使用设备传感器进行室内定位：对隐私的威胁

当今智能手机使用的定位技术主要基于全球定位系统（GPS）。然而，GPS 传感器无法在室内和地下位置正常工作。因此，许多应用利用加速计、陀螺仪和磁力计等设备传感器进行室内定位。在本文中，我们提出了一个滥用案例，说明如何利用设备传感器通过地理跟踪来侵犯用户隐私。我们提出了一种攻击模型，通过这种模型，可以在不使用 GPS 传感器的情况下泄露用户位置。所提出的攻击模型包括两个阶段。第一阶段包括在用户的智能手机上部署恶意应用程序，并在后台收集各种传感器的信息。收集到的传感器数据被上传到敌方设置的恶意云服务器。第二阶段包括对从恶意云服务器接收到的传感器数据进行预处理，并将用户的轨迹实时绘制到图形上。通过开发两个应用程序来评估所提出的攻击模型。受害者应用程序在未获得用户任何定位许可的情况下跟踪用户的位置、方向和轨迹。在不使用特殊基础设施和单独训练阶段的情况下，所提出的模型达到了 98% 的准确率。此外，我们还讨论了三种缓解方案，安卓开发人员可对其进行调整，以保护用户隐私。
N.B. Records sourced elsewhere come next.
(* ===== verification/Hex.v ===== *)
(** * Strict hex (util/hex.cpp) and the 256-bit blob (util/types.cpp)

    Characters are bytes.  [FromHex] accepts exactly the strings that spell a
    byte vector in hex, in either case, and [ToHex] spells them in lower case. *)

From S2P Require Import Prelude Serialize.

Module Hex.

(** Character codes used by the source's literals. *)
Definition c_0 := 48.
Definition c_9 := 57.
Definition c_a := 97.
Definition c_f := 102.
Definition c_A := 65.
Definition c_F := 70.

(** [HEX_DIGITS = "0123456789abcdef"]. *)
Definition HEX_DIGITS : bytes :=
  map z2b [48;49;50;51;52;53;54;55;56;57;97;98;99;100;101;102].

Definition HexVal (c : Init.Byte.byte) : Z :=
  let c := b2z c in
  if (c_0 <=? c) && (c <=? c_9) then c - c_0
  else if (c_a <=? c) && (c <=? c_f) then c - c_a + 10
  else if (c_A <=? c) && (c <=? c_F) then c - c_A + 10
  else -1.

Definition hex_digit (v : Z) : Init.Byte.byte := default Byte.x00 (HEX_DIGITS !! Z.to_nat v).

Fixpoint ToHex (bs : bytes) : bytes :=
  match bs with
  | [] => []
  | b :: bs =>
      hex_digit (Z.shiftr (b2z b) 4) :: hex_digit (Z.land (b2z b) 0x0F) :: ToHex bs
  end.

(** The decoding loop, two characters at a time; the odd trailing character is
    excluded by the length test before it. *)
Fixpoint from_hex_loop (hex : bytes) : option bytes :=
  match hex with
  | h :: l :: hex =>
      let hi := HexVal h in
      let lo := HexVal l in
      if (hi <? 0) || (lo <? 0) then None
      else match from_hex_loop hex with
           | None => None
           | Some out => Some (z2b (Z.lor (Z.shiftl hi 4) lo) :: out)
           end
  | _ => Some []
  end.

Definition FromHex (hex : bytes) : option bytes :=
  if negb (zlen hex mod 2 =? 0) then None else from_hex_loop hex.

Definition FromHexExact (hex : bytes) (expected_len : Z) : option bytes :=
  if negb (zlen hex =? expected_len * 2) then None else FromHex hex.

(** [Hash256::FromBytes] throws unless given exactly 32 bytes. *)
Definition Hash256_FromBytes (bs : bytes) : option bytes :=
  if negb (zlen bs =? 32) then None else Some bs.

Definition Hash256_ToHexInternal (h : bytes) : bytes := ToHex h.
Definition Hash256_ToHex (h : bytes) : bytes := ToHex (rev h).

Definition Hash256FromHexInternal (hex : bytes) : option bytes :=
  match FromHexExact hex 32 with
  | None => None
  | Some bs => Hash256_FromBytes bs
  end.

Definition Hash256FromHex (hex : bytes) : option bytes :=
  match FromHexExact hex 32 with
  | None => None
  | Some bs => Hash256_FromBytes (rev bs)
  end.

(** [Hash256::IsZero]. *)
Definition Hash256_IsZero (h : bytes) : bool := forallb (fun b => b2z b =? 0) h.

(** The accumulator loop of [ConstantTimeEqual]. *)
Fixpoint ct_loop (acc : Z) (a b : bytes) : Z :=
  match a, b with
  | x :: a, y :: b => ct_loop (wrapu 8 (Z.lor acc (Z.lxor (b2z x) (b2z y)))) a b
  | _, _ => acc
  end.

Definition ConstantTimeEqual (a b : bytes) : bool :=
  if negb (zlen a =? zlen b) then false else ct_loop 0 a b =? 0.

(** Upper-case hex letters to lower case, everything else unchanged. *)
Definition lower (c : Init.Byte.byte) : Init.Byte.byte :=
  if (c_A <=? b2z c) && (b2z c <=? c_F) then z2b (b2z c + 32) else c.

(** ** Lemmas *)

Lemma digit_high b :
  HexVal (hex_digit (Z.shiftr (b2z b) 4)) = Z.shiftr (b2z b) 4.
Proof. destruct b; reflexivity. Qed.

Lemma digit_low b :
  HexVal (hex_digit (Z.land (b2z b) 0x0F)) = Z.land (b2z b) 0x0F.
Proof. destruct b; reflexivity. Qed.

Lemma nibbles b : z2b (Z.lor (Z.shiftl (Z.shiftr (b2z b) 4) 4) (Z.land (b2z b) 0x0F)) = b.
Proof. destruct b; reflexivity. Qed.

Lemma zlen_ToHex bs : zlen (ToHex bs) = 2 * zlen bs.
Proof.
  induction bs as [|b bs IH]; [done|]. cbn [ToHex]. rewrite !zlen_cons. lia.
Qed.

Lemma from_hex_loop_ToHex bs : from_hex_loop (ToHex bs) = Some bs.
Proof.
  induction bs as [|b bs IH]; [done|]. cbn [ToHex from_hex_loop].
  rewrite digit_high, digit_low, IH, nibbles.
  destruct (Z.ltb_spec (Z.shiftr (b2z b) 4) 0) as [H|H].
  { apply Z.shiftr_neg in H. pose proof (b2z_range b). lia. }
  destruct (Z.ltb_spec (Z.land (b2z b) 15) 0) as [H'|H']; [|done].
  apply Z.land_neg in H'. lia.
Qed.

Lemma HexVal_range c : -1 <= HexVal c < 16.
Proof. destruct c; vm_compute; split; congruence. Qed.

(** The digit a hex character stands for is spelled as its lower case. *)
Lemma hex_digit_HexVal c : 0 <= HexVal c -> hex_digit (HexVal c) = lower c.
Proof. destruct c; vm_compute; intros H; try reflexivity; now destruct H. Qed.

Lemma nibble_pair hi lo :
  0 <= hi < 16 -> 0 <= lo < 16 ->
  let b := b2z (z2b (Z.lor (Z.shiftl hi 4) lo)) in
  Z.shiftr b 4 = hi /\ Z.land b 0x0F = lo.
Proof.
  intros Hh Hl.
  assert (Z.to_nat hi < 16)%nat as Ha by lia. assert (Z.to_nat lo < 16)%nat as Hb by lia.
  replace hi with (Z.of_nat (Z.to_nat hi)) by lia.
  replace lo with (Z.of_nat (Z.to_nat lo)) by lia.
  generalize dependent (Z.to_nat lo). generalize dependent (Z.to_nat hi). intros h Ha l Hb.
  do 16 (destruct h as [|h]; [do 16 (destruct l as [|l]; [vm_compute; split; reflexivity|]); lia|]).
  lia.
Qed.

Lemma from_hex_loop_lower : forall n hex bs,
  (length hex <= 2 * n)%nat -> Z.even (zlen hex) = true ->
  from_hex_loop hex = Some bs -> ToHex bs = map lower hex.
Proof.
  induction n as [|n IH]; intros hex bs Hn He H.
  - destruct hex; [|simpl in *; lia]. by injection H as <-.
  - destruct hex as [|h [|l hex]]; [by injection H as <-|done|].
    cbn [from_hex_loop] in H. destruct ((HexVal h <? 0) || (HexVal l <? 0)) eqn:E; [done|].
    bprop. destruct (from_hex_loop hex) as [out|] eqn:El; [|done]. injection H as <-.
    cbn [ToHex map]. pose proof (HexVal_range h). pose proof (HexVal_range l).
    destruct (nibble_pair (HexVal h) (HexVal l)) as [-> ->]; [lia..|].
    rewrite !hex_digit_HexVal by lia. f_equal. f_equal.
    apply IH; [simpl in *; lia| |done].
    rewrite !zlen_cons in He. replace (1 + (1 + zlen hex)) with (zlen hex + 2) in He by lia.
    by rewrite Z.even_add in He; destruct (Z.even (zlen hex)).
Qed.

Lemma lor_eq_0_range x y : 0 <= x < 256 -> 0 <= y < 256 -> 0 <= Z.lor x y < 256.
Proof.
  intros Hx Hy. split; [apply Z.lor_nonneg; lia|].
  destruct (Z.eq_dec (Z.lor x y) 0) as [->|Hn]; [lia|].
  apply (Z.log2_lt_pow2 _ 8).
  - pose proof (proj2 (Z.lor_nonneg x y)). lia.
  - rewrite Z.log2_lor by lia. apply Z.max_lub_lt.
    + destruct (Z.eq_dec x 0) as [->|]; [done|]. apply (Z.log2_lt_pow2 _ 8); lia.
    + destruct (Z.eq_dec y 0) as [->|]; [done|]. apply (Z.log2_lt_pow2 _ 8); lia.
Qed.

Lemma lxor_byte_range (x y : Init.Byte.byte) : 0 <= Z.lxor (b2z x) (b2z y) < 256.
Proof.
  pose proof (b2z_range x). pose proof (b2z_range y).
  split; [apply Z.lxor_nonneg; lia|].
  destruct (Z.eq_dec (Z.lxor (b2z x) (b2z y)) 0) as [->|Hn]; [lia|].
  assert (0 <= Z.lxor (b2z x) (b2z y)) by (apply Z.lxor_nonneg; lia).
  apply (Z.log2_lt_pow2 _ 8); [lia|].
  pose proof (Z.log2_lxor (b2z x) (b2z y) ltac:(lia) ltac:(lia)).
  pose proof (Z.log2_le_mono (b2z x) 255 ltac:(lia)).
  pose proof (Z.log2_le_mono (b2z y) 255 ltac:(lia)).
  change (Z.log2 255) with 7 in *. lia.
Qed.

Lemma ct_loop_zero a : forall acc b,
  0 <= acc < 256 -> length a = length b -> ct_loop acc a b = 0 <-> acc = 0 /\ a = b.
Proof.
  induction a as [|x a IH]; intros acc [|y b] Hacc Hl; try done; cbn [ct_loop].
  { naive_solver. }
  pose proof (lxor_byte_range x y).
  pose proof (lor_eq_0_range acc _ Hacc (lxor_byte_range x y)).
  rewrite wrapu_small by done. rewrite IH by (try done; simpl in *; lia).
  rewrite Z.lor_eq_0_iff, Z.lxor_eq_0_iff.
  split; [|naive_solver]. intros [[-> E%b2z_inj] ->]. by subst.
Qed.

Lemma rev_zlen_hash h : is_hash h -> is_hash (rev h).
Proof. unfold is_hash. by rewrite zlen_rev. Qed.

(** ** Claims *)

(** Hex is an exact round trip. ToHex then FromHex is the identity on every byte
    vector, and FromHex accepts a string only if that string is the hex
    spelling of its result, up to the case of the letters; no other string
    (odd length, foreign character, prefix) decodes. *)
Theorem hex_roundtrip (bs hex : bytes) :
  FromHex (ToHex bs) = Some bs /\
  (forall out, FromHex hex = Some out -> ToHex out = map lower hex).
Proof.
  unfold FromHex. split.
  - rewrite zlen_ToHex, Z.mul_comm, Z.mod_mul by lia. apply from_hex_loop_ToHex.
  - intros out. destruct (Z.eqb_spec (zlen hex mod 2) 0) as [E|E]; [|done].
    apply (from_hex_loop_lower (length hex)); [lia|].
    rewrite Zeven_mod. by apply Z.eqb_eq.
Qed.

(** The printed form of a 256-bit value parses back to it, in both byte
    orders, and no string parses in display order unless it has exactly 64
    characters. *)
Theorem hash_hex_roundtrip (h hex : bytes) :
  is_hash h ->
  Hash256FromHex (Hash256_ToHex h) = Some h /\
  Hash256FromHexInternal (Hash256_ToHexInternal h) = Some h /\
  (zlen hex <> 64 -> Hash256FromHex hex = None).
Proof.
  intros Hh. unfold Hash256FromHex, Hash256FromHexInternal, Hash256_ToHex,
    Hash256_ToHexInternal, FromHexExact, Hash256_FromBytes.
  assert (forall k, is_hash k -> FromHex (ToHex k) = Some k) as Hrt.
  { intros k _. unfold FromHex. rewrite zlen_ToHex, Z.mul_comm, Z.mod_mul by lia.
    apply from_hex_loop_ToHex. }
  rewrite !zlen_ToHex, zlen_rev, Hh. change (2 * 32 =? 32 * 2) with true. cbn [negb].
  rewrite (Hrt h), (Hrt (rev h)) by auto using rev_zlen_hash.
  rewrite rev_involutive, Hh. split_and!; try done.
  intros Hn. destruct (Z.eqb_spec (zlen hex) (32 * 2)); [lia|done].
Qed.

Lemma hash_hex_roundtrip_witness :
  Hash256FromHex (Hash256_ToHex (replicate 31 Byte.x00 ++ [Byte.xab])) =
    Some (replicate 31 Byte.x00 ++ [Byte.xab]).
Proof. apply (hash_hex_roundtrip (replicate 31 Byte.x00 ++ [Byte.xab]) []). reflexivity. Defined.

(** The constant-time comparison decides equality: the accumulator that never
    exits early is zero exactly when the two byte strings are the same. *)
Theorem constant_time_equal_correct (a b : bytes) :
  ConstantTimeEqual a b = true <-> a = b.
Proof.
  unfold ConstantTimeEqual. destruct (Z.eqb_spec (zlen a) (zlen b)) as [E|E]; cbn [negb].
  - rewrite Z.eqb_eq, ct_loop_zero by mlia. naive_solver.
  - split; [done|]. by intros ->.
Qed.

End Hex.
Definition CheckWitness (witness : Witness) (params : ChainParams) : Verdict :=
  let condition := wit_condition witness in
  match CheckSpendCondition condition params with
  | Err e => Err e
  | Ok _ =>
      if (cond_version condition =? CONDITION_VERSION_THRESHOLD)
         && negb (zlen (wit_signatures witness) =? cond_threshold condition)
      then Reject WitnessSignatureCountMismatch
      else
        _ ← check_all (fun s => if sig_scheme s =? SCHEME_RESERVED
                                then Reject WitnessSignatureSchemeReserved else Accept)
              (wit_signatures witness);
        if cond_version condition =? CONDITION_VERSION_THRESHOLD
        then check_all (fun s => if HasWrongSignatureSize s
                                 then Reject WitnessSignatureWrongSize else Accept)
               (wit_signatures witness)
        else Accept
  end.

(** ** Transactions *)

Definition is_null_outpoint (o : OutPoint) : bool :=
  Hex.Hash256_IsZero (op_txid o) && (op_index o =? COINBASE_OUTPOINT_INDEX).

Fixpoint output_total_loop (outputs : list TxOutput) (total : Z) : Verdict :=
  match outputs with
  | [] => Accept
  | output :: outputs =>
      if negb (IsValidAmount (out_amount output)) then Reject TxAmountOutOfRange
      else let '(ok, total) := Overflow.TryAccumulate Overflow.T_i64 total (out_amount output) in
           if negb ok || negb (IsValidAmount total) then Reject TxOutputSumOutOfRange
           else output_total_loop outputs total
  end.

(** [seen.insert(outpoint).second] over a list of outpoints. *)
Fixpoint insert_distinct (err : ValidationError) (seen : gset OutPoint) (outpoints : list OutPoint)
    : Computed (gset OutPoint) :=
  match outpoints with
  | [] => Ok seen
  | o :: outpoints =>
      if decide (o ∈ seen) then Err err else insert_distinct err ({[o]} ∪ seen) outpoints
  end.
本文章由计算机程序翻译，如有差异，请以英文原文为准。

求助全文

约1分钟内获得全文求助全文

来源期刊

Microprocessors and Microsystems 工程技术-工程：电子与电气

CiteScore

6.90

自引率

3.80%

发文量

204

审稿时长

172 days

期刊介绍： Microprocessors and Microsystems: Embedded Hardware Design (MICPRO) is a journal covering all design and architectural aspects related to embedded systems hardware. This includes different embedded system hardware platforms ranging from custom hardware via reconfigurable systems and application specific processors to general purpose embedded processors. Special emphasis is put on novel complex embedded architectures, such as systems on chip (SoC), systems on a programmable/reconfigurable chip (SoPC) and multi-processor systems on a chip (MPSoC), as well as, their memory and communication methods and structures, such as network-on-chip (NoC). Design automation of such systems including methodologies, techniques, flows and tools for their design, as well as, novel designs of hardware components fall within the scope of this journal. Novel cyber-physical applications that use embedded systems are also central in this journal. While software is not in the main focus of this journal, methods of hardware/software co-design, as well as, application restructuring and mapping to embedded hardware platforms, that consider interplay between software and hardware components with emphasis on hardware, are also in the journal scope.